▸ Data listing:
Lemma bzero_ok w V bl H n e :
  fstx w V bl H → home ls sz (length V) n → n ≠ 1 → (∀ b, H !! b ≠ Some n) → budget bl 1 → (size H ≤ 1)%nat →
  ∃ w', bzero ROOTDEV n (KS w e) = Ok tt (KS w' e) ∧
    fstx w' (<[Z.to_nat n := zero_block]> V) (logged n bl) H ∧ tx_step w w'.
Proof.
  intros Hf Hn Hn1 Hno Hbud Hs. destruct (fstx_home _ _ _ _ _ _ _ _ Hf Hn) as [d Hd].
  destruct (tx_update ls sz sb w V bl H n d (λ _, zero_block) e Hf)
    as (b & w1 & w2 & x & Hr1 & _ & _ & Hs1 & Hr2 & Hf2 & Hs2); try done.
  { apply blk_zero. }
  { by eapply budget_room. }
  exists w2. split_and!; [|done|by tstep]. unfold bzero.
  destruct (fstx_geom _ _ _ _ _ _ _ Hf). destruct Hn as [Hn _].
  rewrite (u32_small n) by lia. change (u32 ROOTDEV) with ROOTDEV. kcall Hr1. exact Hr2.
Qed.

Lemma alloc_first V b fs c :
  free_blocks V = b :: fs → 0 ≤ c < sb_size sb → used V c = false → b ≤ c.
Proof.
  intros E Hc Hu. destruct (Z.le_gt_cases b c); [done|].
  rewrite (free_blocks_first sb V b fs c E) in Hu by lia. done.
Qed.

(** What [balloc] does with a free block [b] it has found: bit [b mod BPB] of
    the map block [bp] is set, and the block is zeroed. *)
Lemma balloc_take w V bl H bp b d e :
  fstx w V bl (<[bp := BBLOCK b sb]> H) → layout ls sz sb (length V) → meta_ok sb V →
  data_start ≤ b < sb_size sb → used V b = false → held_used sb V H → H !! bp = None →
  V !! Z.to_nat (BBLOCK b sb) = Some d → budget bl 2 → (size H ≤ 1)%nat →
  ∃ w', (modb bp (λ x, x <| b_data ::= λ d, set_bit d (b mod BPB) |>) ;;
         log_write bp ;; brelse bp ;; bzero ROOTDEV b ;; mret (u32 b)) (KS w e) = Ok b (KS w' e) ∧
    fstx w' (alloc V b) (logged b (logged (BBLOCK b sb) bl)) H ∧ tx_step w w'.
Proof.
  intros Hf Hlay Hme Hb Hub Hh Hbp Hd Hbud Hs.
  pose proof (fstx_geom _ _ _ _ _ _ _ Hf) as Hg.
  destruct (sb_small ls sz sb (length V) Hg Hlay) as [Hsb Hsm].
  assert (Hb0 : 0 ≤ b < sb_size sb).
  { unfold FsTx.data_start in Hb. assert (0 ≤ (sb_size sb - 1) / BPB) by (apply Z.div_pos; [lia|done]). lia. }
  destruct (BBLOCK_eq ls sz sb (length V) Hg Hlay b Hb0) as (_ & Hm & Hmh).
  destruct (tx_log ls sz sb w V bl (<[bp := BBLOCK b sb]> H) bp (BBLOCK b sb) d (λ d, set_bit d (b mod BPB)) e Hf)
    as (w0 & w1 & Hr0 & Hr1 & Hf1 & Hs1); try done.
  { apply lookup_insert_eq. }
  { lia. }
  { apply set_bit_blk; [by eapply fstx_blk|]. apply mod_BPB. }
  { by eapply budget_le; [|apply Nat.le_succ_diag_r]. }
  destruct (tx_brelse ls sz sb w1 _ _ _ bp (BBLOCK b sb) e Hf1) as (w2 & Hr2 & Hf2 & Hs2).
  { apply lookup_insert_eq. }
  { left. unfold logged. case_decide; set_solver. }
  rewrite delete_insert_id in Hf2 by done.
  destruct (bzero_ok w2 _ _ _ b e Hf2) as (w3 & Hr3 & Hf3 & Hs3).
  { rewrite length_insert. by eapply data_home. }
  { unfold FsTx.data_start in Hb. assert (0 ≤ (sb_size sb - 1) / BPB) by (apply Z.div_pos; [lia|done]). lia. }
  { intros h Hhb. destruct (Hh h b Hhb) as [_ Hu]. congruence. }
  { by apply budget_logged. }
  { done. }
  exists w3. split_and!.
  - kcall Hr0. kcall Hr1. kcall Hr2. kcall Hr3. unfold mret, M_ret. rewrite u32_small by lia. done.
  - unfold FsTx.alloc. erewrite alter_is_insert by done. done.
  - by tstep.
Qed.
Lemma bmap_ok i bn w V bl x e :
  on_inode i w V bl x → 0 ≤ bn < MAXFILE → budget bl 5 →
  slot V x (fslot (Z.to_nat bn)) ≠ 0 ∨ (2 ≤ length (free_blocks V))%nat →
  ∃ a w' V' bl' x', bmap i bn (KS w e) = Ok a (KS w' e) ∧
    on_inode i w' V' bl' x' ∧ grow V x V' x' ∧ slot V' x' (fslot (Z.to_nat bn)) = a ∧ a ≠ 0 ∧
    fi_step w w' ∧ w_inodes w' = <[i := x']> (w_inodes w) ∧
    (length bl' ≤ 5 + length bl)%nat ∧ (length (free_blocks V) ≤ 2 + length (free_blocks V'))%nat ∧
    (slot V x (fslot (Z.to_nat bn)) ≠ 0 → V' = V ∧ bl' = bl ∧ x' = x).
Proof.
  intros Hoi Hbn Hbud Hfree. rewrite bmap_eq. change MAXFILE with 140 in Hbn.
  change NDIRECT with 12. change NINDIRECT with 128. unfold fslot in *.
  destruct (Z.ltb_spec bn 12) as [Hlt|Hge].
  - rewrite decide_True in * by lia.
    destruct (addr_or_alloc_ok i bn w V bl x e) as (a & w' & V' & bl' & x' & Hr & H1 & H2 & H3 & H4 & H5 & H6 & H7 & H8 & H9);
      try done.
    { lia. }
    { eapply budget_le; [done|lia]. }
    { destruct Hfree; [by left|right; lia]. }
    exists a, w', V', bl', x'. split_and!; try done; try lia. intros Hs. by destruct (H9 Hs) as (-> & -> & -> & ->).
  - rewrite decide_False in * by lia. rewrite (proj2 (Z.ltb_lt (bn - 12) 128)) by lia.
    assert (Hj : S (Z.to_nat bn) = (13 + Z.to_nat (bn - 12))%nat) by lia. rewrite Hj in *.
    destruct (addr_or_alloc_ok i 12 w V bl x e) as (a & w1 & V1 & bl1 & x1 & Hr1 & Ho1 & G1 & S1 & N1 & F1 & I1 & B1 & L1 & E1);
      try done.
    { eapply budget_le; [done|lia]. }
    { destruct Hfree as [Hs|]; [|right; lia]. left. intros E. rewrite slot_entry in Hs by lia.
      change (Z.to_nat 12) with 12%nat in E. by rewrite E in Hs. }
    kcall Hr1. change (Z.to_nat 12) with 12%nat in *. subst a.
    assert (Hkeep : slot V x (13 + Z.to_nat (bn - 12)) ≠ 0 → w1 = w ∧ V1 = V ∧ bl1 = bl ∧ x1 = x).
    { intros Hs. apply E1. intros E. rewrite slot_entry in Hs by lia. by rewrite E in Hs. }
    destruct (bmap_entry_ok i (bn - 12) w1 V1 bl1 x1 e Ho1) as (a & w2 & V2 & bl2 & Hr2 & Ho2 & G2 & S2 & N2 & F2 & B2 & L2 & E2);
      try done.
    { change NINDIRECT with 128. lia. }
    { unfold FsTx.budget in *. lia. }
    { destruct Hfree as [Hs|]; [|right; lia]. left. by destruct (Hkeep Hs) as (_ & -> & _ & ->). }
    exists a, w2, V2, bl2, x1. split_and!; try done; try lia.
    + eapply grow_trans; [apply Hoi|done|done].
    + by fistep.
    + by rewrite (ts_inodes _ _ F2).
    + intros Hs. destruct (Hkeep Hs) as (-> & -> & -> & ->). by destruct (E2 Hs) as (-> & ->).
Qed.

(** Where the file has the block, [bmap] only reads, and needs no room in the
    log. *)
Lemma bmap_mapped i bn w V bl x e :
  on_inode i w V bl x → 0 ≤ bn < MAXFILE → slot V x (fslot (Z.to_nat bn)) ≠ 0 →
  ∃ w', bmap i bn (KS w e) = Ok (slot V x (fslot (Z.to_nat bn))) (KS w' e) ∧
    on_inode i w' V bl x ∧ tx_step w w'.
Proof.
  intros Hoi Hbn Hs. pose proof Hoi as [Hf Hl Hme Hok Hat]. rewrite bmap_eq.
  change MAXFILE with 140 in Hbn. change NDIRECT with 12. change NINDIRECT with 128. unfold fslot in *.
  unfold addr_or_alloc.
  destruct (Z.ltb_spec bn 12) as [Hlt|Hge].
  - rewrite decide_True in * by lia. exists w.
    erewrite bind_ok; [|apply (get_addr_eq V); [done|apply Hok|lia]].
    rewrite (proj2 (Z.eqb_neq _ 0)) by done. split_and!; [done|done|apply tx_step_refl].
  - rewrite decide_False in * by lia. rewrite (proj2 (Z.ltb_lt (bn - 12) 128)) by lia.
    rewrite bind_bind. erewrite bind_ok; [|apply (get_addr_eq V); [done|apply Hok|lia]].
    change (Z.to_nat 12) with 12%nat.
    assert (Ha : slot V x 12 ≠ 0).
    { intros E. rewrite slot_entry in Hs by lia. by rewrite E in Hs. }
    rewrite (proj2 (Z.eqb_neq _ 0)) by done. rewrite bind_ret.
    destruct (slot_block w V bl x 12 Hf Hl Hok ltac:(unfold nslots; lia) Ha) as (d & Hd & Hdb & Hdh & Hd0).
    destruct (tx_look ls sz sb w V bl ∅ (slot V x 12) d e Hf Hd0 Hd) as
      (bp & w1 & y & w2 & Hr1 & Hy & Hyd & Hs1 & Hr2 & Hf2 & Hs2); [done|by eapply tx_room|].
    unfold bmap_entry. erewrite bind_ok; [|by apply geti_eq]. rewrite (in_dev _ _ _ Hok). kcall Hr1.
    erewrite bind_ok; [|by apply getb_eq]. rewrite Hyd.
    replace (get 4 _ d) with (slot V x (S (Z.to_nat bn))).
    2: { rewrite slot_entry, Hd by lia. rewrite (proj2 (Z.eqb_neq _ 0)) by done. f_equal. lia. }
    rewrite (proj2 (Z.eqb_neq (slot V x (S (Z.to_nat bn))) 0)) by done. rewrite bind_ret. kcall Hr2.
    exists w2. split_and!; [done| |by tstep]. eapply on_inode_step; [done|done|by tstep].
Qed.
End bmap.

(** ** Inodes on disk *)

Definition short (v : Z) : Prop := - 2 ^ 15 ≤ v < 2 ^ 15.

(** The fields an inode can have on disk. *)
Record fields_ok (x : inode) : Prop := {
  fo_type : short (i_type x);
  fo_major : short (i_major x);
  fo_minor : short (i_minor x);
  fo_nlink : short (i_nlink x);
  fo_size : 0 ≤ i_size x < 2 ^ 32;
  fo_len : length (i_addrs x) = 13%nat;
  fo_addrs : Forall (λ a, 0 ≤ a < 2 ^ 32) (i_addrs x)
}.

Lemma s16_mod v : short v → s16 (v mod 256 ^ Z.of_nat 2) = v.
Proof.
  unfold short, s16. change (256 ^ Z.of_nat 2) with (2 ^ 16). intros Hv.
  rewrite Z.add_mod_idemp_l by lia. rewrite Z.mod_small; lia.
Qed.

Lemma length_concat_le (l : list Z) n : length (concat (le_bytes n <$> l)) = (n * length l)%nat.
Proof. induction l as [|a l IH]; cbn; [lia|]. rewrite length_app, length_le_bytes, IH. lia. Qed.

Lemma slice_concat_le (l : list Z) n k a :
  l !! k = Some a → slice (n * k) n (concat (le_bytes n <$> l)) = le_bytes n a.
Proof.
  revert k. induction l as [|b l IH]; intros k Hk; [done|]. cbn [fmap list_fmap concat].
  destruct k as [|k]; cbn in Hk.
  - injection Hk as ->. rewrite Nat.mul_0_r. unfold slice. rewrite drop_0.
    rewrite take_app_length' by (by rewrite length_le_bytes). done.
  - unfold slice. rewrite drop_app_ge by (rewrite length_le_bytes; lia).
    rewrite length_le_bytes. replace (n * S k - n)%nat with (n * k)%nat by lia. by apply IH.
Qed.

Lemma get_splice_ne n' off' off s d :
  (off + length s ≤ length d)%nat → (off' + n' ≤ off ∨ off + length s ≤ off')%nat →
  get n' off' (splice off s d) = get n' off' d.
Proof. intros H1 H2. unfold get. by rewrite slice_splice_ne. Qed.

Lemma slice_splice_in off s d o n :
  (off + length s ≤ length d)%nat → (o + n ≤ length s)%nat →
  slice (off + o) n (splice off s d) = slice o n s.
Proof.
  intros H1 H2. apply list_eq; intros k. rewrite !lookup_slice. case_decide; [|done].
  rewrite lookup_splice, decide_True by lia. f_equal. lia.
Qed.

(** [plen] computes the length of a block after writes of fields. *)
Ltac plen :=
  repeat first
    [ rewrite length_le_bytes | rewrite length_concat_le
    | match goal with H : fields_ok ?x |- context [length (i_addrs ?x)] => rewrite (fo_len _ H) end
    | rewrite length_put by plen | rewrite length_splice by plen ];
  try lia.

Section dinode.
  Context (o : nat) (x : inode) (d : block).
  Context (Hx : fields_ok x) (Hd : (o + 64 ≤ length d)%nat).

Lemma length_put_dinode : length (put_dinode o x d) = length d.
Proof using Hx Hd. unfold put_dinode. plen. Qed.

▸ Requirement:
Only the lines from the beginning of the data above through the line containing "Lemma alloc_first V" should be repeated, exactly as they appear.

▸ Written solution:
Lemma bzero_ok w V bl H n e :
  fstx w V bl H → home ls sz (length V) n → n ≠ 1 → (∀ b, H !! b ≠ Some n) → budget bl 1 → (size H ≤ 1)%nat →
  ∃ w', bzero ROOTDEV n (KS w e) = Ok tt (KS w' e) ∧
    fstx w' (<[Z.to_nat n := zero_block]> V) (logged n bl) H ∧ tx_step w w'.
Proof.
  intros Hf Hn Hn1 Hno Hbud Hs. destruct (fstx_home _ _ _ _ _ _ _ _ Hf Hn) as [d Hd].
  destruct (tx_update ls sz sb w V bl H n d (λ _, zero_block) e Hf)
    as (b & w1 & w2 & x & Hr1 & _ & _ & Hs1 & Hr2 & Hf2 & Hs2); try done.
  { apply blk_zero. }
  { by eapply budget_room. }
  exists w2. split_and!; [|done|by tstep]. unfold bzero.
  destruct (fstx_geom _ _ _ _ _ _ _ Hf). destruct Hn as [Hn _].
  rewrite (u32_small n) by lia. change (u32 ROOTDEV) with ROOTDEV. kcall Hr1. exact Hr2.
Qed.

Lemma alloc_first V b fs c :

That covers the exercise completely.